Auch der exploratorische Endpunkt progressionsfreies Überleben 2 (PFS2), d.h. die Zeit zwischen Randomisierung und Krankheitsprogression oder Tod in der ersten Folgetherapie des anschließenden, metastasierten Stadiums (mCRPC), war unter Apalutamid signifikant länger als unter Placebo (median NE vs. 39,0 Monate; HR=0,49; p<0,0001) (9,11). Dies weist darauf hin, dass sich die Sequenz Apalutamid im M0CRPC gefolgt von der Erstlinientherapie des mCRPC günstiger auswirkt als die bislang übliche, verzögerte Therapie, die erst bei Auftreten von Metastasen (nach fortgesetzter alleiniger ADT im M0CRPC) begann. Außerdem ist die Überlegenheit beim PFS2 ein Hinweis darauf, dass die Wirksamkeit der Folgetherapie nach Apalutamid erhalten bleibt und nicht beispielsweise durch Resistenzen beeinträchtigt wird. „Das sind wichtige Ergebnisse“, so Hadaschik, „weil der Einwand, ob neue und teure Therapien wirklich vor dem Auftreten von Metastasen eingesetzt werden sollen, gerechtfertigt war und es erst durch die PFS2-Daten Hinweise auf eine Entkräftigung dieses Einwands gibt“.
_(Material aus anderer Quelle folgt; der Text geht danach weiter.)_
(** ** Where the code falls short *)
Lemma fire_some id f ts s l i r r' : st_saves s = [] -> stored s l -> find_index (has_id id) l = Some (i, r) -> may_finish f r = true ->
  advance f ts (record_outcome f ts r) = Ret r' ->
  exists s', record_fire_result id f ts s = (s', Ret (Some (fired ts r'))) /\ st_saves s' = [] /\ stored s' (<[i := fired ts r']> l) /\
    find_index (has_id id) (<[i := fired ts r']> l) = Some (i, fired ts r').
Proof.
  intros Hsv Hs Hf Hm Ha. pose proof Hs as (p & Hp & Hpl). pose proof (find_record_spec _ _ _ _ Hf) as (Hi & _).
  exists (mkStore (Stored (payload_json (with_schedules (<[i := fired ts r']> l) p))) []). split; [|split; [done|split]].
  - unfold record_fire_result. rewrite load_bind, Hp, Hpl, Hf.
    assert (match fr_claim_id f with Some c => negb (bool_decide (str_or_empty (get "running_claim_id" r) = c)) | None => false end = false) as ->.
    { unfold may_finish in Hm. destruct (fr_claim_id f); [by apply negb_false_iff|done]. }
    rewrite lift_bind, Ha. cbv zeta. unfold se_bind. by rewrite save_ok.
  - apply becomes_stored; [by eexists|]. apply Forall_insert; [by eapply stored_owners|].
    apply (parse_owner_transfer r); [by apply (fired_get _ f); [by_fields|]..|]. exact (Forall_lookup_1 _ _ _ _ (stored_owners _ _ Hs) Hi).
  - rewrite (find_index_insert _ _ i r _ r); [by rewrite decide_True|done..|]. unfold has_id. fold (id_of (fired ts r')) (id_of r).
    unfold id_of. by rewrite (fired_get _ f ts r r') by (done || by_fields).
Qed.
Lemma fired_unclaimed f ts r r' now : advance f ts (record_outcome f ts r) = Ret r' -> claimed now (fired ts r') = false.
Proof.
  intros E. unfold claimed, fired. cbv zeta. rewrite !get_capabilities by by_fields. field_simp.
  destruct (record_outcome_releases f ts r) as [H1 H2].
  destruct (advance_cases _ _ _ _ E) as [->|[(t' & -> & _)| ->]]; unfold disabled; cbv zeta; field_simp; by rewrite H1.
Qed.

(** The result of a run-now releases whatever claim the schedule has. *)
Lemma run_now_releases_claim id c t s l i r run_id warning ts c' now f' ts' :
  st_saves s = [] -> stored s l -> find_index (has_id id) l = Some (i, r) ->
  get "running_claim_id" r = JStr c -> get "running_claimed_at" r = JStr (iso_from_datetime t) ->
  truthy (get "enabled" r) = true -> due now r = true -> now - t < CLAIM_STALE_AFTER ->
  c' <> [] -> c' <> c -> fr_claim_id f' = Some c ->
  exists s1 r1 s2 r2,
    record_fire_result id (mkFire run_id (u "started") None warning None false) ts s = (s1, Ret (Some r1)) /\
    claim_due_record id c' now s1 = (s2, Ret (Some r2)) /\ get "next_run_at" r2 = get "next_run_at" r /\
    record_fire_result id f' ts' s2 = (s2, Ret None).
Proof.
  intros Hsv Hs Hf Hc Ht He Hd _ Hc' Hne Hf'. set (f := mkFire run_id (u "started") None warning None false).
  destruct (fire_some id f ts s l i r (record_outcome f ts r) Hsv Hs Hf eq_refl eq_refl) as (s1 & E1 & Hsv1 & Hs1 & Hf1).
  set (r1 := fired ts (record_outcome f ts r)) in *.
  assert (forall k, outside k (["updated_at"; "running_claim_id"; "running_claimed_at"; "last_run_at"; "last_run_id"; "last_status";
    "last_error"; "last_fire_warning"]%string ++ CAPABILITIES) -> get k r1 = get k r) as Hk.
  { intros k Ho. unfold r1, fired. cbv zeta. outside_simp Ho. apply record_outcome_keeps. eapply outside_mono; [exact Ho|by_fields]. }
  destruct (claim_some id c' now s1 _ i r1 Hsv1 Hs1 Hf1) as (s2 & E2 & _ & Hb2).
  { by rewrite Hk by by_fields. }
  { unfold due in *. by rewrite Hk by by_fields. }
  { by eapply (fired_unclaimed f). }
  destruct (claim_stored _ _ _ _ _ _ _ _ Hs1 Hf1 Hb2) as [(p & Hp & Hpl) Hf2].
  exists s1, r1, s2, (claim_record c' now r1). split; [done|]. split; [done|]. split; [by rewrite claim_record_get, Hk by by_fields|].
  unfold record_fire_result. rewrite load_bind, Hp, Hpl, Hf2, Hf'. rewrite (proj1 (claim_record_claim c' now r1)), truthy_text by done.
  by rewrite bool_decide_false.
Qed.

(** Two poll loops that both read the file before either saves both claim the
    schedule: a claim is a read, a decision and a save without a lock. *)
Lemma unlocked_claims_both_succeed id c1 c2 now s l i r p : st_saves s = [] -> load_payload (st_file s) = Ret p -> pl_schedules p = l ->
  find_index (has_id id) l = Some (i, r) -> truthy (get "enabled" r) = true -> due now r = true -> claimed now r = false ->
  exists s1 s2, claim_loaded p id c1 now s = (s1, Ret (Some (claim_record c1 now r))) /\
    claim_loaded p id c2 now s1 = (s2, Ret (Some (claim_record c2 now r))).
Proof.
  intros Hsv Hp <- Hf He Hd Hc.
  assert (forall c s, st_saves s = [] -> exists s', claim_loaded p id c now s = (s', Ret (Some (claim_record c now r))) /\ st_saves s' = []) as Hone.
  { intros c s0 Hs0. unfold claim_loaded. rewrite Hf, He, Hd, Hc. cbn [negb]. cbv zeta. unfold se_bind. rewrite save_ok by done. eauto. }
  destruct (Hone c1 s Hsv) as (s1 & E1 & Hs1). destruct (Hone c2 s1 Hs1) as (s2 & E2 & _). eauto.
Qed.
Gute Lebensqualität und Verträglichkeit

Die gesundheitsbezogene Lebensqualität (HRQoL) der Patienten lag zu Studienbeginn in beiden Gruppen auf Niveau der Allgemeinbevölkerung in den USA und blieb im Therapieverlauf zunächst stabil (16). Erst beim symptomatischen Progress, der unter Placebo signifikant früher eintrat als unter Apalutamid, kam es jeweils zu einer Verschlechterung (11,16). Dies zeigt nach Ansicht von Hadaschik die insgesamt gute Verträglichkeit von Apalutamid. Zu Nebenwirkungen, die am häufigsten auftraten bzw. den größten Unterschied zu Placebo zeigten, und zu Nebenwirkungen von besonderem Interesse gehörten vs. Placebo Hautausschlag (23,8% vs. 5,5%), Gewichtsverlust (16,1% vs. 6,3%), Ermüdung (30,4% vs. 21,1%), Arthralgie (15,9% vs. 7,5%) und Stürze (15,6% vs. 9%) sowie Hypothyreose (8,1% vs. 2%) und Frakturen (11,7% vs. 6,5%) (9,11).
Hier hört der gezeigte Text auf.